(ENTRIES PROVIDED begins)

Variable remote : request -> http_result.
Variable json_loads : string -> result pyval.
Variable timestamp_in_range : pyval -> bool.
Variable str_of : pyval -> string.
Variable now_timestamp : string.
Variable typed_answer : string.

(** X14.  [main] of [dt_user_login.py] never ends in an exception: it
    prints one document and exits with 0 when the document reports success
    and with 1 otherwise; a success document is printed only after a login
    that returned, and its [authenticated_as] is what the login returned. *)
Theorem login_main_always_reports user password c :
  exists code report,
    fst (UserLoginMain.main remote json_loads timestamp_in_range user password c)
    = Ok (code, report)
    /\ (code = 0 /\ UserLoginMain.is_verified report = true
        \/ code = 1 /\ UserLoginMain.is_verified report = false)
    /\ (forall n e f a,
           report = UserLoginMain.Verified n e f a ->
           fst (UserLogin.authenticate_with_identifier remote json_loads
                  timestamp_in_range user password c)
           = Ok a).
Proof.
  unfold UserLoginMain.main, try_except, bind, ret, any_exception.
  destruct (UserLogin.authenticate_with_identifier remote json_loads
              timestamp_in_range user password c) as [[a|e] c1]; simpl.
  - destruct (UserLogin.get_user_by_username_or_email remote json_loads user c1)
      as [[[u|]|e] c2]; simpl.
    + do 2 eexists. split; [reflexivity|]. split; [left; auto|].
      intros n e f a' H. now injection H as _ _ _ <-.
    + do 2 eexists. split; [reflexivity|]. split; [right; auto|]. discriminate.
    + do 2 eexists. split; [reflexivity|]. split; [right; auto|]. discriminate.
  - do 2 eexists. split; [reflexivity|]. split; [right; auto|]. discriminate.
Qed.

Lemma fetch_teams_resolution identifier users c :
  directory_listing remote json_loads GetManagedUsers = Some users ->
  forallb well_formed_identity users = true ->
  exists all_users c',
    FetchTeams.get_user_by_username_or_email remote json_loads identifier c
    = (FetchTeams.scan_users (PyStr.strip (PyStr.lower identifier)) all_users, c')
    /\ FetchTeams.make_users users = Ok all_users.
Proof.
  intros Hlist Hwf.
  unfold directory_listing in Hlist.
  unfold FetchTeams.get_user_by_username_or_email, FetchTeams.get_all_users,
    FetchTeams._make_request, make_request, bind, send, raise, lift, ret.
  destruct (remote GetManagedUsers) as [|r]; [discriminate|].
  destruct (is_http_error r); [discriminate|].
  destruct (json_loads (text r)) as [v|e]; [|discriminate].
  destruct (Py.iter v) as [l|e]; [|discriminate].
  injection Hlist as ->.
  destruct (teams_scan_users_first (PyStr.strip (PyStr.lower identifier)) users Hwf)
    as (all_users & Hmk & _).
  rewrite Hmk. do 2 eexists. split; reflexivity.
Qed.

(** X15.  For an ASCII identifier and well-formed records whose
    usernames and e-mails are ASCII text, [main] of
    [dt_fetch_teams_for_user.py]
    reports the first identity that matches the identifier and exits
    with 0; it labels the match [username] exactly when the username of
    that identity equals the normalized identifier, and [email] otherwise,
    in which case the e-mail does.  With no match it reports "not found"
    and exits with 1. *)
Theorem fetch_teams_main_found_by user users c :
  ascii_text user = true ->
  forallb ascii_identity users = true ->
  directory_listing remote json_loads GetManagedUsers = Some users ->
  forallb well_formed_identity users = true ->
  match find (fun u =>
                negb (String.eqb (PyStr.strip (PyStr.lower user)) EmptyString)
                && matches_identifier (PyStr.strip (PyStr.lower user)) u)
             users with
  | Some u =>
      exists record,
        FetchTeams.make_user u = Ok record
        /\ fst (FetchTeamsMain.main remote json_loads user c)
           = Ok (0, FetchTeamsMain.Found
                      (FetchTeams.username record) (FetchTeams.email record)
                      (FetchTeams.fullname record) (FetchTeams.teams record)
                      (if field_is "username" (PyStr.strip (PyStr.lower user)) u
                       then "username" else "email"))
        /\ (field_is "username" (PyStr.strip (PyStr.lower user)) u = false ->
            field_is "email" (PyStr.strip (PyStr.lower user)) u = true)
  | None =>
      fst (FetchTeamsMain.main remote json_loads user c)
      = Ok (1, FetchTeamsMain.UserNotFound user)
  end.
Proof.
  intros _ _ Hlist Hwf.
  destruct (fetch_teams_resolution user users c Hlist Hwf)
    as (all_users & c' & Hrun & Hmk).
  destruct (teams_scan_users_first (PyStr.strip (PyStr.lower user)) users Hwf)
    as (all_users' & Hmk' & Hfind).
  rewrite Hmk in Hmk'. injection Hmk' as <-.
  destruct (find _ users) as [u|] eqn:Hfound;
    unfold FetchTeamsMain.main, try_except, bind at 1; rewrite Hrun.
  - destruct Hfind as (record & Hrec & ->).
    apply find_some in Hfound as [Hin Hmatch].
    assert (Hu : well_formed_identity u = true)
      by (eapply forallb_forall in Hwf; eauto).
    destruct (teams_make_user_ok u Hu) as (record' & n & e & Hrec' & Hn & He & Hgn & Hge).
    rewrite Hrec in Hrec'. injection Hrec' as <-.
    exists record. split; [exact Hrec|].
    unfold field_is. rewrite Hgn, Hge.
    split.
    + unfold bind, lift, ret. rewrite Hn. simpl.
      destruct (String.eqb (PyStr.lower n) (PyStr.strip (PyStr.lower user)));
        reflexivity.
    + intros Hno.
      apply andb_true_iff in Hmatch as [_ Hmatch].
      unfold matches_identifier, field_is in Hmatch. rewrite Hgn, Hge in Hmatch.
      rewrite Hno in Hmatch. exact Hmatch.
  - rewrite Hfind. reflexivity.
Qed.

(ENTRIES PROVIDED ends)

◆ **EXERCISE INSTRUCTIONS**
Using the records above, set down exactly the lines from the one with "unfold UserLoginMain.main, try_except, bind, ret, any_exception." through the one with "intros n e f", inclusive, and nothing more.

◆ **OUTPUT BELOW**
  unfold UserLoginMain.main, try_except, bind, ret, any_exception.
  destruct (UserLogin.authenticate_with_identifier remote json_loads
              timestamp_in_range user password c) as [[a|e] c1]; simpl.
  - destruct (UserLogin.get_user_by_username_or_email remote json_loads user c1)
      as [[[u|]|e] c2]; simpl.
    + do 2 eexists. split; [reflexivity|]. split; [left; auto|].
      intros n e f a' H. now injection H as _ _ _ <-.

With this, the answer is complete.